■ **Task item**: How many lines in the records below contain the word "Local"? Reply with that number only.

■ **Record excerpts**:
==============================

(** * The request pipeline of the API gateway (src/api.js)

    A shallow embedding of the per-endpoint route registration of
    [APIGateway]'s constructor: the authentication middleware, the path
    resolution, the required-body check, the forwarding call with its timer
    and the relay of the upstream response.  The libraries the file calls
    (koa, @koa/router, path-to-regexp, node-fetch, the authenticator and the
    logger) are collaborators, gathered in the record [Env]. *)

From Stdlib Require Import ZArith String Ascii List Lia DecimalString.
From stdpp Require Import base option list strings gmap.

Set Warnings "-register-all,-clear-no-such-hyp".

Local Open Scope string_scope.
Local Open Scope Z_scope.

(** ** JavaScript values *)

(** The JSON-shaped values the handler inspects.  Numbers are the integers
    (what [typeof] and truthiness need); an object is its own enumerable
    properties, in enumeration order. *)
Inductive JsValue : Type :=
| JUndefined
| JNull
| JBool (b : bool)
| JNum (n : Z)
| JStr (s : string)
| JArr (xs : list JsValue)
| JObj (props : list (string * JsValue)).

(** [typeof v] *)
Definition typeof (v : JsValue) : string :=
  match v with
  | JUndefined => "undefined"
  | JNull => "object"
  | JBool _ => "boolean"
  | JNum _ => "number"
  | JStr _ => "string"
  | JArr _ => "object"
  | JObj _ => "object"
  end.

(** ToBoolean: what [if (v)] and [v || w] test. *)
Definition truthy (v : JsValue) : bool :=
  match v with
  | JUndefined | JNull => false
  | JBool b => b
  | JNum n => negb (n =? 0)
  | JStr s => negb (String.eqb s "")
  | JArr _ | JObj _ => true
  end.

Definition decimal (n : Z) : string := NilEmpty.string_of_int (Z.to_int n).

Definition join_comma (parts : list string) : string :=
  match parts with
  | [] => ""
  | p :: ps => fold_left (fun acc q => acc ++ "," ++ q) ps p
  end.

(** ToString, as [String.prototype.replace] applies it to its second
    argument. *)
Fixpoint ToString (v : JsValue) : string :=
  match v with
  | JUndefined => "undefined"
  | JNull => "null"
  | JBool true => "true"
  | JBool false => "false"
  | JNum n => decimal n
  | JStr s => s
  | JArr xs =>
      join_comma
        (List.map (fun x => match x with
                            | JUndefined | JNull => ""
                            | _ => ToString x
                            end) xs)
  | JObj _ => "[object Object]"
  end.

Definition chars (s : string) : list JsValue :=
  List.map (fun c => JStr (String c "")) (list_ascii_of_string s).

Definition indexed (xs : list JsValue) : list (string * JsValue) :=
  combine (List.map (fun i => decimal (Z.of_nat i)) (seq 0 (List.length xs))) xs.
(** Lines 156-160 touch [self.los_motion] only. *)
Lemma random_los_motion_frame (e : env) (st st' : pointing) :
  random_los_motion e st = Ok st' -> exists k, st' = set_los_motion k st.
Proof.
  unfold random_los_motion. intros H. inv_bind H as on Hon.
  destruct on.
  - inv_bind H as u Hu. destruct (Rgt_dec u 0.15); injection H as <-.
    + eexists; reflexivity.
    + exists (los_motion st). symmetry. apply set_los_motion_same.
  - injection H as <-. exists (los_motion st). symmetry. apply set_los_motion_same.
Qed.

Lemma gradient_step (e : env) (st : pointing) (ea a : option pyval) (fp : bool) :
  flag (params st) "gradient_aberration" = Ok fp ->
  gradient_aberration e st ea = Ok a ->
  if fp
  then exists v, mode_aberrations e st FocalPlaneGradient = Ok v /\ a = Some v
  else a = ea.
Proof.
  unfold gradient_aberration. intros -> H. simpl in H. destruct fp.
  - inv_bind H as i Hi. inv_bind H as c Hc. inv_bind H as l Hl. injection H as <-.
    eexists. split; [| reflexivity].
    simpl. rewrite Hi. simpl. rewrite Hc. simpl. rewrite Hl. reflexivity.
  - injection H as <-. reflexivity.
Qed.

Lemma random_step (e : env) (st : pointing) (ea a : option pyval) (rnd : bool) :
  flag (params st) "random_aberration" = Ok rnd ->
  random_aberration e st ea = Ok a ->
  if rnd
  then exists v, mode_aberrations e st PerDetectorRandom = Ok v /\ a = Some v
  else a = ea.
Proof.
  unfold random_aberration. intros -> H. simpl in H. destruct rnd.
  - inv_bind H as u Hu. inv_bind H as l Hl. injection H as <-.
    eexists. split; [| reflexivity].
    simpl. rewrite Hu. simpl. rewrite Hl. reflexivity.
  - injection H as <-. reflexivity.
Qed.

==============================

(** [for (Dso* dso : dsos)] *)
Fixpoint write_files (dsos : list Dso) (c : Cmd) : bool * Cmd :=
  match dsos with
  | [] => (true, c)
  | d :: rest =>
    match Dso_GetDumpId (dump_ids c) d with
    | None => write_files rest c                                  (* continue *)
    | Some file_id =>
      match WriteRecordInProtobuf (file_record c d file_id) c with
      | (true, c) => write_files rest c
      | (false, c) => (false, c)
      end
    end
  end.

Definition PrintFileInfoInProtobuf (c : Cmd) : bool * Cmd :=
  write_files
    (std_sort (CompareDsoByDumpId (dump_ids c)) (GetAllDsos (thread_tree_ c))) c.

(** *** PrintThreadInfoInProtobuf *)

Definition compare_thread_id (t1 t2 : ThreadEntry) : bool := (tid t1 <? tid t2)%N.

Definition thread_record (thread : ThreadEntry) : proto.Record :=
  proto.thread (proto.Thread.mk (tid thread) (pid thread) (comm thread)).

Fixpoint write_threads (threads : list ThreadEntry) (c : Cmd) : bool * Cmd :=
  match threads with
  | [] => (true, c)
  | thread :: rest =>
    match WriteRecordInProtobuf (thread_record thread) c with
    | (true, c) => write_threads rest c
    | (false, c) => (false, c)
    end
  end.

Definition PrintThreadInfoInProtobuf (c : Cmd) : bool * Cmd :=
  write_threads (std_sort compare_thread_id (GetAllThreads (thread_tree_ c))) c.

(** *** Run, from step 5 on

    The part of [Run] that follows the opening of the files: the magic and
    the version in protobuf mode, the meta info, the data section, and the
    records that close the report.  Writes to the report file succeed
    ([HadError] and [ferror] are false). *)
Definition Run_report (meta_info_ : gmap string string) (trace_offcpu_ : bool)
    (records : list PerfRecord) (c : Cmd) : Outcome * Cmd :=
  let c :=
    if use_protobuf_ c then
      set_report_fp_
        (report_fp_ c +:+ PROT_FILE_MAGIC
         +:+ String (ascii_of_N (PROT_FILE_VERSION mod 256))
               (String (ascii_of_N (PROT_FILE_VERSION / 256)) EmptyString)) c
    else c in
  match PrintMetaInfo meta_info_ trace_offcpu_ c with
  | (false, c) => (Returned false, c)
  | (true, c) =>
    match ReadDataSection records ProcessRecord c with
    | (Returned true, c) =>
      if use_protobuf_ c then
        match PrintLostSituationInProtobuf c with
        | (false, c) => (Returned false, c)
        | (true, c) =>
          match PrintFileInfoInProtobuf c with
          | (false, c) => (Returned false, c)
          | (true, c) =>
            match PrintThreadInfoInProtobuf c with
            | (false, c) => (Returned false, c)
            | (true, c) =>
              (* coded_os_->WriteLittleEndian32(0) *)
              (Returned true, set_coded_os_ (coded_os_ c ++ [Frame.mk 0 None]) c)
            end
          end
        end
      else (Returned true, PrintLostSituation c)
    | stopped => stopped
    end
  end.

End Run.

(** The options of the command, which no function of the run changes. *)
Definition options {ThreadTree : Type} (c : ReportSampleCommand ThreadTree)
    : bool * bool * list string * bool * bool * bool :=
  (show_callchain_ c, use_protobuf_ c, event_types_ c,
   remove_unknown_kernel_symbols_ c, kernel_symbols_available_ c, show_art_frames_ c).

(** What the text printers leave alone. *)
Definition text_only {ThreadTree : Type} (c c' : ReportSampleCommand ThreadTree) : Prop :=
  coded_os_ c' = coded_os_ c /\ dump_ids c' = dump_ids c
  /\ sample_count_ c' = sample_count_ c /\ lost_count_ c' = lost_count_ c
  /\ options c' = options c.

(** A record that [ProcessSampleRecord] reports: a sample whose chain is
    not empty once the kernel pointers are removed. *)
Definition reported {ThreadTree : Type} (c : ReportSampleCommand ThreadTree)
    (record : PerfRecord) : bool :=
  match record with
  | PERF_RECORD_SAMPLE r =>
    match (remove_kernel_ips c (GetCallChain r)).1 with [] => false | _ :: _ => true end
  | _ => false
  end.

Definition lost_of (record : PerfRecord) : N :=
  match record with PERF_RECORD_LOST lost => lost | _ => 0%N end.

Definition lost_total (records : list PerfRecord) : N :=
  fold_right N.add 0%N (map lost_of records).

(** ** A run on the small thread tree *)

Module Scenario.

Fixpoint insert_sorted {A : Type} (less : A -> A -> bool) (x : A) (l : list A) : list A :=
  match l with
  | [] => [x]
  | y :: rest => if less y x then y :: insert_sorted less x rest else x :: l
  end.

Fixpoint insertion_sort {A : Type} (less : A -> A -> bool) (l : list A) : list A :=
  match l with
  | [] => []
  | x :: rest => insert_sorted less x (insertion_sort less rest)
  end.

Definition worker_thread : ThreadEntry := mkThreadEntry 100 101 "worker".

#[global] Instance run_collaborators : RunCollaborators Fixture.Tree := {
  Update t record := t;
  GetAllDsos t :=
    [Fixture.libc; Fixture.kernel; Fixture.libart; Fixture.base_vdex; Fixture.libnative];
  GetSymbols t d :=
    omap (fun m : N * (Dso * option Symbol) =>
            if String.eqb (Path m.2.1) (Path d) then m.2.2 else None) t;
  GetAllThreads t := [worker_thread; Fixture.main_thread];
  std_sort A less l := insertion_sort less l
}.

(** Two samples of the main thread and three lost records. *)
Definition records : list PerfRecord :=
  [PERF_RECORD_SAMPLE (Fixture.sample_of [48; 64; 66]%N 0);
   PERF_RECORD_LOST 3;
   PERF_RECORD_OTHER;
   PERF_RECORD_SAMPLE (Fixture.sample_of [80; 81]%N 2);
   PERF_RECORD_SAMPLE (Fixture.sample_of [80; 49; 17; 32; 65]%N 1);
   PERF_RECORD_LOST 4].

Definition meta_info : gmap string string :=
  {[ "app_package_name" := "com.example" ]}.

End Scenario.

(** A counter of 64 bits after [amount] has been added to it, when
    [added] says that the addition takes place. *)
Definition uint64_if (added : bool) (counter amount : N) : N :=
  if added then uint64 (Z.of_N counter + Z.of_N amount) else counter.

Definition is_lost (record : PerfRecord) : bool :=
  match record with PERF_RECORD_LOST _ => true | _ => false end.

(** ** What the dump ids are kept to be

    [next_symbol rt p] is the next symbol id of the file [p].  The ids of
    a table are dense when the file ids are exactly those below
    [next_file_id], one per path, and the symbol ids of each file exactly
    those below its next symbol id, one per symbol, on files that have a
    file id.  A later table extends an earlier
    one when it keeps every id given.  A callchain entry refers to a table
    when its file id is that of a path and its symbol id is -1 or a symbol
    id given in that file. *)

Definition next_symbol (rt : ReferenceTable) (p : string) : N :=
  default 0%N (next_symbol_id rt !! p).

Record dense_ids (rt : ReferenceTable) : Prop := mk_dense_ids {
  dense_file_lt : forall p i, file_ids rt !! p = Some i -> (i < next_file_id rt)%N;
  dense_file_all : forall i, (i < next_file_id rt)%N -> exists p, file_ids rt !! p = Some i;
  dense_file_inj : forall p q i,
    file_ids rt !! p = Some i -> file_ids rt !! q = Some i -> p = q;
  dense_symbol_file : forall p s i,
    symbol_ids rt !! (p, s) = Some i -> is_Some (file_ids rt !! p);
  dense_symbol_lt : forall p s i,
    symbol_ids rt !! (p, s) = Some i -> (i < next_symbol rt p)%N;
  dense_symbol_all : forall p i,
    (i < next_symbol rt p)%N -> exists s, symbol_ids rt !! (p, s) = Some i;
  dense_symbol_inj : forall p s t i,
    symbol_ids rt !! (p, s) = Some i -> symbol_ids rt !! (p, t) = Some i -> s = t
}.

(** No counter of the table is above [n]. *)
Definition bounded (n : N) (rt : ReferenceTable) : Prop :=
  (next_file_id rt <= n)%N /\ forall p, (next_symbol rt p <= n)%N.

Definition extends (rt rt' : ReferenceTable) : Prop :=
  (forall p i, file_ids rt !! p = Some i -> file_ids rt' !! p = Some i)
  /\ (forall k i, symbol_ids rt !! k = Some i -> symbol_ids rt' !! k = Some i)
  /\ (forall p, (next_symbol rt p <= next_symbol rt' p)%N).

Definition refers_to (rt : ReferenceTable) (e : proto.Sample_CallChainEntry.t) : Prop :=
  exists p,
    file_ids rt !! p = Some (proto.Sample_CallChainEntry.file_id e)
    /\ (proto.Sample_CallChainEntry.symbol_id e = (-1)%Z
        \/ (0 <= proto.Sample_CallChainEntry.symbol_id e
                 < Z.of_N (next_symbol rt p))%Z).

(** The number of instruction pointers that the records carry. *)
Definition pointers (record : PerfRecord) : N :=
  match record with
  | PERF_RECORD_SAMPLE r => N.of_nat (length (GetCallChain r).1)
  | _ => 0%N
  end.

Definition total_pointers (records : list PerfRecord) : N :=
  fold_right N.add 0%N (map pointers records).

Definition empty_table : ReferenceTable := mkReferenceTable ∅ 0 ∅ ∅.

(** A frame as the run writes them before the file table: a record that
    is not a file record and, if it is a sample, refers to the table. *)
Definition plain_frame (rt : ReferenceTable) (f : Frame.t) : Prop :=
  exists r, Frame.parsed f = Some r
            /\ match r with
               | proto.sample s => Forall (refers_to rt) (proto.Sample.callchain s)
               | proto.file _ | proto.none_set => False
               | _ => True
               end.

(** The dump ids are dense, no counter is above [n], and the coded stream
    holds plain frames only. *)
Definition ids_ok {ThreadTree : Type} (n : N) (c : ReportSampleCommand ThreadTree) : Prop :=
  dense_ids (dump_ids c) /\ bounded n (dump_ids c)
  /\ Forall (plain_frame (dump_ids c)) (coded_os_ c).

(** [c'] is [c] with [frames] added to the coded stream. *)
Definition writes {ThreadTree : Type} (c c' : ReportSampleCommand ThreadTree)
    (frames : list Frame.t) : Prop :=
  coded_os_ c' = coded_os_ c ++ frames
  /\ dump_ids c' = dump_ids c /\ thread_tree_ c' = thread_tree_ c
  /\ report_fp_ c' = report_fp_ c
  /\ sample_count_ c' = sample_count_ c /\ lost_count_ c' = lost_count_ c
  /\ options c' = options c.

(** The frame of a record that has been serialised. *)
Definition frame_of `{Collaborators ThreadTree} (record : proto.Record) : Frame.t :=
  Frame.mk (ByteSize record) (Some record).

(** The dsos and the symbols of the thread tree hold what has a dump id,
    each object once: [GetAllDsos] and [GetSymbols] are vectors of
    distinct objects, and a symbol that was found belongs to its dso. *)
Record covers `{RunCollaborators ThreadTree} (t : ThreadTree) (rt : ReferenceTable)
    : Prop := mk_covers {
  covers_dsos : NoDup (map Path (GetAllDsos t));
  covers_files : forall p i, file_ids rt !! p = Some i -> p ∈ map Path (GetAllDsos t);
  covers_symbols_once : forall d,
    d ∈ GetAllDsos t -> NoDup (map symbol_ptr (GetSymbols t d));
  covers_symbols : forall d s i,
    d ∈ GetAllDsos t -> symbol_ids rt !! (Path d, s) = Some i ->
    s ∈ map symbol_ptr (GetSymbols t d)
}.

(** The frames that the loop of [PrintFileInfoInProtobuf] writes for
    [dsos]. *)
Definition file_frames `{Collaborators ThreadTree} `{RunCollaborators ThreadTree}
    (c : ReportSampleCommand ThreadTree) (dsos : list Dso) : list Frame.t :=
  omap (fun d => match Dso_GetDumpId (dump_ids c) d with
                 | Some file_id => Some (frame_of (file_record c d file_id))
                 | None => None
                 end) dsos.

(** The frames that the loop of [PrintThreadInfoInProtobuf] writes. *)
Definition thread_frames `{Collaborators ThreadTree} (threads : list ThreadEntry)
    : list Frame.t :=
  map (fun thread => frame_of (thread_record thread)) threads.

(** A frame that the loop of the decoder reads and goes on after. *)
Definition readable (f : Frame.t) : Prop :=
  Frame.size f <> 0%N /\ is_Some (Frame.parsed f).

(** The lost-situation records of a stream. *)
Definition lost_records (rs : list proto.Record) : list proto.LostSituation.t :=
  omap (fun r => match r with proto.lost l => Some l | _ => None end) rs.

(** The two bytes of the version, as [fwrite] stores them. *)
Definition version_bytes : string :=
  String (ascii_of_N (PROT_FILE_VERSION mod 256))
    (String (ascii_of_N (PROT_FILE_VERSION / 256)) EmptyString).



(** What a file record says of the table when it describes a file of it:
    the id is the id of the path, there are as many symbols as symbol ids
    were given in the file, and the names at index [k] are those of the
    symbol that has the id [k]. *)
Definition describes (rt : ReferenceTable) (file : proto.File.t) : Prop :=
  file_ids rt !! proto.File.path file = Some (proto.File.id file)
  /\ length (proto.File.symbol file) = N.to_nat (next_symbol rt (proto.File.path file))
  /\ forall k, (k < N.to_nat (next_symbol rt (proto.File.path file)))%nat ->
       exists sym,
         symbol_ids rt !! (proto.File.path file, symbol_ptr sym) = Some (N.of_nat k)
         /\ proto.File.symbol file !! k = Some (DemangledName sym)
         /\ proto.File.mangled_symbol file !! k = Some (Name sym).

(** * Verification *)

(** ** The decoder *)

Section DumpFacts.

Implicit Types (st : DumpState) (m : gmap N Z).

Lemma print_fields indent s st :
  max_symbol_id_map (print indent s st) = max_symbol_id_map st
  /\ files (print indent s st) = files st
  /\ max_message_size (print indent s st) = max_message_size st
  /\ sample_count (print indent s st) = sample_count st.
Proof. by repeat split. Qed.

==============================

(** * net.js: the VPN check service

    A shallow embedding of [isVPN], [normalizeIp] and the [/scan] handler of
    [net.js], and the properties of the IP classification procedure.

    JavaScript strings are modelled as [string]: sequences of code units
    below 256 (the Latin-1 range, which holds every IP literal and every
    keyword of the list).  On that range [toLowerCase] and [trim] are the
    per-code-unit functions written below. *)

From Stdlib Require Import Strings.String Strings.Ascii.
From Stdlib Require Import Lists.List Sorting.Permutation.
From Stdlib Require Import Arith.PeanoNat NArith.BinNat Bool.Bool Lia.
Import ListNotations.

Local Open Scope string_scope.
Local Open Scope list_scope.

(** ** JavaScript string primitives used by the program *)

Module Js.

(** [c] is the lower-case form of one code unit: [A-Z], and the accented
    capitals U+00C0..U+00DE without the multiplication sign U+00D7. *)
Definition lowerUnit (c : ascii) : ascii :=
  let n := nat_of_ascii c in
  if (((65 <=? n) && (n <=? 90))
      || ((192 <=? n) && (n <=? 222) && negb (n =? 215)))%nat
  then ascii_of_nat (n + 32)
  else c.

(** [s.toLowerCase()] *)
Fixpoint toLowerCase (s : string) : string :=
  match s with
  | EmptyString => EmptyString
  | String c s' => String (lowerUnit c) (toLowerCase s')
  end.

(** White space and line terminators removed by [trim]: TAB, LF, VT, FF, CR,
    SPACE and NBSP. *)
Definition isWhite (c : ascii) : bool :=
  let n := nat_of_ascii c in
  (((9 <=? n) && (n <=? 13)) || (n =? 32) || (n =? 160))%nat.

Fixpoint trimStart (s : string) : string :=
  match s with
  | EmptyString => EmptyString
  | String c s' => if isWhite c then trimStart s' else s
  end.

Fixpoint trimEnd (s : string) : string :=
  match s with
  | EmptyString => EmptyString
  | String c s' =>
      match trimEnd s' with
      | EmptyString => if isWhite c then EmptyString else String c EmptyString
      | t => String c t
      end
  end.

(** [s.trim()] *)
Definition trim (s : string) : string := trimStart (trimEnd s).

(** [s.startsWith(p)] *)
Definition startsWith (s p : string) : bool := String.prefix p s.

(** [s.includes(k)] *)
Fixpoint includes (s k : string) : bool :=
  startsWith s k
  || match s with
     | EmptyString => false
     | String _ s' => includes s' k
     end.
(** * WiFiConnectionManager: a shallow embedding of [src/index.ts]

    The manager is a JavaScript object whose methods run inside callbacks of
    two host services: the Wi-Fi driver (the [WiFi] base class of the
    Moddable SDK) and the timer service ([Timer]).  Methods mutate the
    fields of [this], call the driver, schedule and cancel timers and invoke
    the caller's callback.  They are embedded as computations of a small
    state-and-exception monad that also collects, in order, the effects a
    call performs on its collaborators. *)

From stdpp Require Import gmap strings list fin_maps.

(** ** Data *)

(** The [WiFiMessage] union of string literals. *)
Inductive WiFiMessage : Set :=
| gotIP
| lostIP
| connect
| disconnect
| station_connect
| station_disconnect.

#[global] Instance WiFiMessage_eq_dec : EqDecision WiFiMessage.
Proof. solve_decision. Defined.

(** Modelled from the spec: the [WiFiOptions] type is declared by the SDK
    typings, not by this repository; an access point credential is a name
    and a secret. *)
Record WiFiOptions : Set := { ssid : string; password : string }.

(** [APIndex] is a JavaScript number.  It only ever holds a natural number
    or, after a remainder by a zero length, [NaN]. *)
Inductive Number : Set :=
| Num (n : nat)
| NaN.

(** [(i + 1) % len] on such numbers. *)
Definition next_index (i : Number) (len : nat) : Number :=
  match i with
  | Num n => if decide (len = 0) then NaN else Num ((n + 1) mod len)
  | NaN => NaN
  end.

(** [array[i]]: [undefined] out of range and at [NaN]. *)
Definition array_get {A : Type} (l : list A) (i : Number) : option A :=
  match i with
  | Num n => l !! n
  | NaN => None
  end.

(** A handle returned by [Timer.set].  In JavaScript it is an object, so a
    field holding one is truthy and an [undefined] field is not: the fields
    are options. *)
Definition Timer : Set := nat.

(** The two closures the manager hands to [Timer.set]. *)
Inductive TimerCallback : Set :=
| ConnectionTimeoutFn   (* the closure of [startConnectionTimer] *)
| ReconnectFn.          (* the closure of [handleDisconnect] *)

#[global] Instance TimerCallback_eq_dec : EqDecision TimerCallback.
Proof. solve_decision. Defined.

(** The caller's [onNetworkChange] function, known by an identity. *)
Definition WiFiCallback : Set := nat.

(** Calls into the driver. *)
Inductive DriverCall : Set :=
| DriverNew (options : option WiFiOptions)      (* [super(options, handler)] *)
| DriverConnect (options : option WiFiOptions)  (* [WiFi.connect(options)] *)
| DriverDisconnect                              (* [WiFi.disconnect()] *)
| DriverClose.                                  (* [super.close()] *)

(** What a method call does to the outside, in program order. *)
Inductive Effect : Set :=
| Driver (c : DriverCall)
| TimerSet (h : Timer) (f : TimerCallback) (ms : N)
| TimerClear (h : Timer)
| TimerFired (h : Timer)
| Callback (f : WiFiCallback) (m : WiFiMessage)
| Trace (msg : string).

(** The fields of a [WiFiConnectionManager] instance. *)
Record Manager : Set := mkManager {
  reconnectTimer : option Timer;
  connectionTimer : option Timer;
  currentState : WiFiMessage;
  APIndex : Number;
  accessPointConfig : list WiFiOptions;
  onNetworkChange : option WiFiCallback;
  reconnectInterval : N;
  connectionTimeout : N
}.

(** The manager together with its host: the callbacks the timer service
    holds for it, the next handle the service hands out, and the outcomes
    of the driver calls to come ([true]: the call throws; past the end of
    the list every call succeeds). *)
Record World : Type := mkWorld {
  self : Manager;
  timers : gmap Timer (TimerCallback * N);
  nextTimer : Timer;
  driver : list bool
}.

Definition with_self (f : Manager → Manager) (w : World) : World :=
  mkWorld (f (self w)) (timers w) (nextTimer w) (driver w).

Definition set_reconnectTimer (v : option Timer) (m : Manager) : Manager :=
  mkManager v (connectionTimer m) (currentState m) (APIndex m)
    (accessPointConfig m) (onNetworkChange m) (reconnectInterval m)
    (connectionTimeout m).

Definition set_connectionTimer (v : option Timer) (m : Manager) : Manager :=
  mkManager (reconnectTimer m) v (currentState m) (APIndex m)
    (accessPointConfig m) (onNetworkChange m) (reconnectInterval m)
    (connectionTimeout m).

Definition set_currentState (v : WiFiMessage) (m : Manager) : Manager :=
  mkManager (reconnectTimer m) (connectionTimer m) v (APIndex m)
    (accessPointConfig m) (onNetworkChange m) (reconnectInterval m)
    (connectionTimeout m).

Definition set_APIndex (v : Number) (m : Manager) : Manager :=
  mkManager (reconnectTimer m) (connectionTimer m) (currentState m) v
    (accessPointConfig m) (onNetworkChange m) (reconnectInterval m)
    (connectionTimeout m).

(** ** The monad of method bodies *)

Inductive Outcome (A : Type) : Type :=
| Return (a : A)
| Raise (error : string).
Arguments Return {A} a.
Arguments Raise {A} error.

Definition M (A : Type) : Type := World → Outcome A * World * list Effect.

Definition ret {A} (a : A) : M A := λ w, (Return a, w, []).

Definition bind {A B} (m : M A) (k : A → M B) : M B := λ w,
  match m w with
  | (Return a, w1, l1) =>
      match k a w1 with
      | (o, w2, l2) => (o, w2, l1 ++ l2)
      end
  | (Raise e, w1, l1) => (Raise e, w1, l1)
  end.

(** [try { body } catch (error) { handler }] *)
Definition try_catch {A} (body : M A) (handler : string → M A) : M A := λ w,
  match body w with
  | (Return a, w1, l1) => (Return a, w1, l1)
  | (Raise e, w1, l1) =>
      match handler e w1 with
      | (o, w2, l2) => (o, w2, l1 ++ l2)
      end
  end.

==============================

■ **Result for this exercise**: 4